Turandot a Bruxelles, Stefano La Colla a Fattitaliani: il finale è sempre un mistero per me. L'intervista


Alla Monnaie di Bruxelles trionfa Turandot nella direzione musicale del Maestro Ouri Bronchti e la regia, la scenografia, i costumi e le luci di Christophe Coppens: il pubblico acclama l'Orchestra e gli artisti, fra cui Stefano La Colla nel ruolo di Calaf, il principe che risolve i tre enigmi per conquistare la principessa. Il pubblico attende sempre con trepidazione l'attacco dell'aria "Nessun dorma" e il tenore non delude le aspettative. Fattitaliani lo ha intervistato.
Turandot rimane sempre un enigma, un mistero quando la si affronta?
Anche Puccini nelle sue ultime versioni aveva sempre il dubbio sul finale. E io i finali li ho fatti tutti, da Berio a quello dove muore solo Liù a quello classico fino a quest'altro che ha rappresentato un altro "tagli e cuci" fino alla fine. Il finale è per me sempre un mistero: l'importante è portare sempre il rispetto soprattutto per la musica.
Il pensiero di reinterpretare ogni volta l'aria "Nessun dorma" che tutti attendono la inquieta o si concentra solo sulla tecnica e basta?
Ormai sono un po' di anni che canto Turandot: c'è la tecnica ovviamente, ma cerco più che altro di farmi trasportare dalla musica e in quel momento non c'è Stefano, c'è l'artista che vuole effondere le emozioni insieme alla musica. Una volta, un vecchio maestro mi disse: "Preferisco che tu mi sbagli una nota - non la devi sbagliare - ma voglio che tu mi dia un'emozione, perché il pubblico viene per quello. Che tu le faccia in maniera precisa e impeccabile ma fredda, significa che non hai trasmesso l'emozione". E io cerco ogni sera di fare del mio meglio per allietare il pubblico.

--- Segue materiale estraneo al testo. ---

(* ===== verification/LifeCycle.v ===== *)
(** * The life of a container in the daemon

    [src/engine/daemon/start.go], [stop.go], [kill.go], [pause.go], [unpause.go],
    [restart.go], [delete.go] and [monitor.go]: the requests of clients and the events of
    the runtime, as programs that run in parallel on one container.  A program takes
    and gives up the lock of the container where the code does; what other parts of the
    daemon and the runtime do is a call with any reply. *)

From S2P Require Import Prelude ContainerState.

(** ** The container and the programs *)

(** The fields of [Container], its [Config] and its [HostConfig] that the life cycle uses. *)
Record Ctr := mkCtr {
  ct_ID : string; ct_State : State; ct_Path : string; ct_RWLayer : bool; ct_BaseFS : option string; ct_MountLabel : string;
  RestartCount : Z; HasBeenStartedBefore : bool; HasBeenManuallyStopped : bool; ct_restartManager : option nat;
  ct_StopSignal : string; ct_StopTimeout : option Z; AutoRemove : bool; ct_RestartPolicy : RestartPolicy }.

Fra i tre enigmi, quale preferisce?
Turandot (sorride, ndr).
E nel mondo dell'opera in generale quale grande enigma non ha ancora decifrato?
Quando ricanto gli stessi spartiti, capita di fare attenzione a dei particolari non riscontrati prima: ogni volta il bello, cambiando colleghi, teatri, produzioni, è ricercare qualcosa di nuovo ed è sempre una scoperta di nuove sfaccettature.
Chi la sostiene in questo cammino artistico?
La mia agenzia e la mia famiglia, sempre.
Facile gestire una carriera come la sua?
Affatto. Per esempio, sono fuori da casa da due mesi e mezzo: non è mai facile. L'ultima volta che sono stato in Australia, a causa del Covid, sono rimasto bloccato 110 giorni e non è stato facile sia fare la produzione di Aida sia stare dall'altra parte del mondo. In queste situazioni ti senti un poco solo, ma per fortuna cerchiamo la compagnia nella musica. D'altronde, c'è scritto nel nostro contratto "Sei un solista", quindi ci devi fare i conti.

Si sente già arrivato?
Non c'è mai un punto di arrivo. Una volta dissi a Luciano Pavarotti "Maestro, Lei ha studiato tanto" e lui mi rispose "No, sto continuando a studiare". Non si finisce mai perché il fisico cambia, cambia anche la percezione: diventando più grandi, c'è l'amore e la consapevolezza dell'opera, quindi l'affronti ogni volta con occhi diversi.
Interpretando più volte il principe ignoto, man mano ci si riconosce di più oppure se ne discosta?
Ogni volta le produzioni sono diverse e per dove riesco, tento sempre a mettere in scena l'idea del regista, io parlo molto con il regista per capirne l'idea. Parlare artisticamente fa sempre crescere: l'opera è bella perché ogni sera ci si mette in gioco e provi cose nuove.

Dopo Turandot, quali altri progetti l'attendono?
Dopo una piccola vacanza a casa, ho il debutto di Edgar a Nizza e di Carmen a Wiesbaden. Giovanni Zambito.